And so we did this big study, and it took a long time. But the results were published earlier this year with three different papers. And basically, the concept is that we try to look at this question with all kinds of different approaches contributed by different people. And coordinated all of these investigations so that we could have the vital questions asked with different methodologies, but on the same tissues, on the same donors.
So in clinical research, what happens very often is that somebody has access to a population of patients, say 20 patients, 20 controls, they measure x, they report the results. Somebody else measures y on a different population of patients. It's not that common that you measure x, y, z and everything else in the same. So that facilitates that. So we did that and we published the results where essentially what we're saying is, yes, there is evidence that there are viral infections at multiple levels. And there is evidence that these infections primarily target the beta cells that make insulin.
And then there are other signs that are associated with it. So we basically, I think, supported it by looking in the pancreas with type 1 diabetes at different stages.

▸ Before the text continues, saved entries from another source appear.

(** C1: starting from the empty small map that [NewMap] builds, for any
    five distinct keys and any values, after [Put(k1,v1)], ...,
    [Put(k5,v5)] and [Delete(k3)] the map is still a small map, [Get(k3)]
    reports absence, [Get] of the four other keys returns the value put
    for that key, and [Used()] is 4.  The hash function is any function
    and the key equality decides equality of keys. *)
Theorem small_map_put5_delete_get capacity m0 k1 k2 k3 k4 k5 v1 v2 v3 v4 v5 :
  NewMap capacity = Small m0 ->
  List.NoDup [k1; k2; k3; k4; k5] ->
  exists m,
    runOps [OpPut k1 v1; OpPut k2 v2; OpPut k3 v3; OpPut k4 v4; OpPut k5 v5;
            OpDelete k3] m0 = Ok (Small m) /\
    Get m k3 = Small None /\
    Get m k1 = Small (Some v1) /\ Get m k2 = Small (Some v2) /\
    Get m k4 = Small (Some v4) /\ Get m k5 = Small (Some v5) /\
    Used m = 4.
Proof.
  intros Hnew Hnd.
  assert (Hne : k1 <> k2 /\ k1 <> k3 /\ k1 <> k4 /\ k1 <> k5 /\ k2 <> k3 /\
                k2 <> k4 /\ k2 <> k5 /\ k3 <> k4 /\ k3 <> k5 /\ k4 <> k5).
  { repeat match goal with
           | H : List.NoDup (_ :: _) |- _ =>
               apply List.NoDup_cons_iff in H; destruct H
           end.
    repeat split; intros ->;
      match goal with
      | H : ~ In _ _ |- _ => solve [apply H; cbn; auto 10]
      end. }
  destruct Hne as (n12 & n13 & n14 & n15 & n23 & n24 & n25 & n34 & n35 & n45).
  destruct (NewMap_smallInv _ _ Hnew) as (I0 & U0 & L0).
  destruct (Put_small m0 k1 v1 I0) as (m1 & P1 & I1 & U1 & G1 & F1);
    [unfold SwissMapGroupSlots; lia |].
  rewrite L0 in U1.
  destruct (Put_small m1 k2 v2 I1) as (m2 & P2 & I2 & U2 & G2 & F2);
    [unfold SwissMapGroupSlots; lia |].
  rewrite (F1 k2), L0 in U2 by congruence.
  destruct (Put_small m2 k3 v3 I2) as (m3 & P3 & I3 & U3 & G3 & F3);
    [unfold SwissMapGroupSlots; lia |].
  rewrite (F2 k3), (F1 k3), L0 in U3 by congruence.
  destruct (Put_small m3 k4 v4 I3) as (m4 & P4 & I4 & U4 & G4 & F4);
    [unfold SwissMapGroupSlots; lia |].
  rewrite (F3 k4), (F2 k4), (F1 k4), L0 in U4 by congruence.
  destruct (Put_small m4 k5 v5 I4) as (m5 & P5 & I5 & U5 & G5 & F5);
    [unfold SwissMapGroupSlots; lia |].
  rewrite (F4 k5), (F3 k5), (F2 k5), (F1 k5), L0 in U5 by congruence.
  destruct (Delete_small m5 k3 I5) as (m6 & D6 & I6 & U6 & G6 & F6).
  rewrite (F5 k3), (F4 k3), G3 in U6 by congruence.
  exists m6. split.
  { rewrite (runOps_Put _ _ _ _ _ P1), (runOps_Put _ _ _ _ _ P2),
      (runOps_Put _ _ _ _ _ P3), (runOps_Put _ _ _ _ _ P4),
      (runOps_Put _ _ _ _ _ P5), (runOps_Delete _ _ _ _ D6). reflexivity. }
  rewrite !Get_small by exact I6.
  repeat split.
  - f_equal. exact G6.
  - f_equal. rewrite (F6 k1), (F5 k1), (F4 k1), (F3 k1), (F2 k1) by congruence.
    exact G1.
  - f_equal. rewrite (F6 k2), (F5 k2), (F4 k2), (F3 k2) by congruence. exact G2.
  - f_equal. rewrite (F6 k4), (F5 k4) by congruence. exact G4.
  - f_equal. rewrite (F6 k5) by congruence. exact G5.
  - unfold Used. lia.
Qed.

(** *** [directoryIndex] *)

Lemma intShl1_small s : 0 <= s <= 62 -> intShl1 s = 2 ^ s.
Proof.
  intros Hs. unfold intShl1. destruct (Z.ltb_spec s 64); [| lia].
  rewrite Z.shiftl_1_l. apply i64_small.
  assert (0 < 2 ^ s) by (apply Z.pow_pos_nonneg; lia).
  assert (2 ^ s < 2 ^ 63) by (apply Z.pow_lt_mono_r; lia).
  change (2 ^ 63) with 9223372036854775808 in *. lia.
Qed.

Lemma intShl1_ge_1 s : 0 <= s -> 1 <= intShl1 s -> s <= 62.
Proof.
  intros Hs. unfold intShl1. destruct (Z.ltb_spec s 64); [| lia].
  destruct (Z.eq_dec s 63) as [-> | Hne]; [| lia].
  change (i64 (Z.shiftl 1 63)) with (- 9223372036854775808). lia.
Qed.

The concept that viral infections are out there. Also, they can be chronic or be repeated infections. And so they are likely contributing to this process. We did not find evidence that there is a massive acute infection that leads to directly the death of the beta cells.
Well, that's one thing that I sort of acknowledged in the papers is that I think there's a very cautious approach to describing the results. So it doesn't veer towards saying there's causality here. The enterovirus necessarily drives the onset of diabetes. But if I could just ask you to speculate a little bit for our audience. I mean, do you there's a possibility that acquiring this enteroviral infection could potentially lead secondarily to diabetes?

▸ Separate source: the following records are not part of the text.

(** C7.  On a working connection the inbox page gets two lists, each with
    later messages before earlier ones.  The rows of the first are, with
    their multiplicity, the messages of the store that the user received
    and has not deleted as receiver; the rows of the second those the user
    sent and has not deleted as sender.  So a message its sender has
    deleted is still listed for its receiver, and the other way round.
    The store is unchanged. *)
Theorem inbox_listing (env : Env) (st : Store) :
  healthy env ->
  let u := session_user_id env in
  exists (received sent : list Row) (unread : Z),
    inbox env st =
    (st, plain (Render "messages/inbox.html"
                  [("received_messages", VRows received);
                   ("sent_messages", VRows sent);
                   ("unread_count", VInt unread)]))
    /\ StronglySorted later_first (map row_msg received)
    /\ StronglySorted later_first (map row_msg sent)
    /\ Permutation (map row_msg received)
         (filter (received_by u) (messages st))
    /\ Permutation (map row_msg sent) (filter (sent_by u) (messages st))
    /\ (forall m, In m (map row_msg received) <->
                  In m (messages st) /\ receiver_id m = u
                  /\ is_deleted_by_receiver m = false)
    /\ (forall m, In m (map row_msg sent) <->
                  In m (messages st) /\ sender_id m = u
                  /\ is_deleted_by_sender m = false)
    /\ (forall m, In m (messages st) -> receiver_id m = u ->
                  is_deleted_by_sender m = true ->
                  is_deleted_by_receiver m = false ->
                  In m (map row_msg received))
    /\ (forall m, In m (messages st) -> sender_id m = u ->
                  is_deleted_by_receiver m = true ->
                  is_deleted_by_sender m = false ->
                  In m (map row_msg sent)).
Proof.
  intros H u.
  exists (received_messages st u), (sent_messages st u),
    (get_unread_count env st u).
  assert (Hrecv : forall m, In m (map row_msg (received_messages st u)) <->
                            In m (messages st) /\ receiver_id m = u
                            /\ is_deleted_by_receiver m = false).
  { intros m. unfold received_messages.
    rewrite (listing_In (received_by u) (received_row st)) by reflexivity.
    now rewrite received_by_spec. }
  assert (Hsent : forall m, In m (map row_msg (sent_messages st u)) <->
                            In m (messages st) /\ sender_id m = u
                            /\ is_deleted_by_sender m = false).
  { intros m. unfold sent_messages.
    rewrite (listing_In (sent_by u) (sent_row st)) by reflexivity.
    now rewrite sent_by_spec. }
  split; [now apply inbox_healthy|].
  split; [apply (listing_sorted (received_by u) (received_row st)); reflexivity|].
  split; [apply (listing_sorted (sent_by u) (sent_row st)); reflexivity|].
  split; [apply (listing_perm (received_by u) (received_row st)); reflexivity|].
  split; [apply (listing_perm (sent_by u) (sent_row st)); reflexivity|].
  split; [exact Hrecv|]. split; [exact Hsent|]. split.
  - intros m Hin Hr _ Hd. apply Hrecv. auto.
  - intros m Hin Hs _ Hd. apply Hsent. auto.
Qed.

Yes, in many different ways. Number one, we know that for sure. So these enteroviruses can infect the beta cells. We've shown that. Whether it's in the pancreas of these donors or experimentally. When those cells are infected, they can become dysfunctional, they can become inflamed. They become more visible to the immune system. What we know that in type 1 diabetes, these beta cells are killed by immune cells that are specifically targeting molecules that are produced by the beta cells.
And it's actually a little bit unclear whether they can also target the virus itself. So that has been investigated. And as part of this group efforts, we've also done a study where we actually mapped out what specific molecules are targeted from these enteroviruses and develop reagents that we can now test whether these responses are, in fact associated with the disease. So that's work that is ongoing.
But also we have shown, and this was unequivocal, that there are immune cells that can specifically target a beta cell molecule and at the same time target a viral antigen. So we call that cross-reactivity. And we show it in the most unequivocal way because that has been suggested for a while. But finally, we actually had the tools to show it where you have essentially the same cell identified reacting with these two different molecules. And that's very important.
So there are many different ways that a virus can really promote the disease process.
I mean, it's just it's amazing to me all the parallel lines of thought between oncology and this line of endocrinology research. I think about some of the work that's happening within our microbiome group, and some sort of putative associations between bacterial pathogens, and creating these mutational signatures in the gut that lead, for instance, to colon cancer. There's a big Nature paper around this a couple of years ago.
Of course, it begs the question of whether or not you can prevent, for instance, colorectal cancer from happening by targeting specific bacteria. I know I'm asking you to speculate here quite a bit. But if you had to envision how we could, say, prevent this type of enteroviral infection, any thoughts around how we might be able to do that?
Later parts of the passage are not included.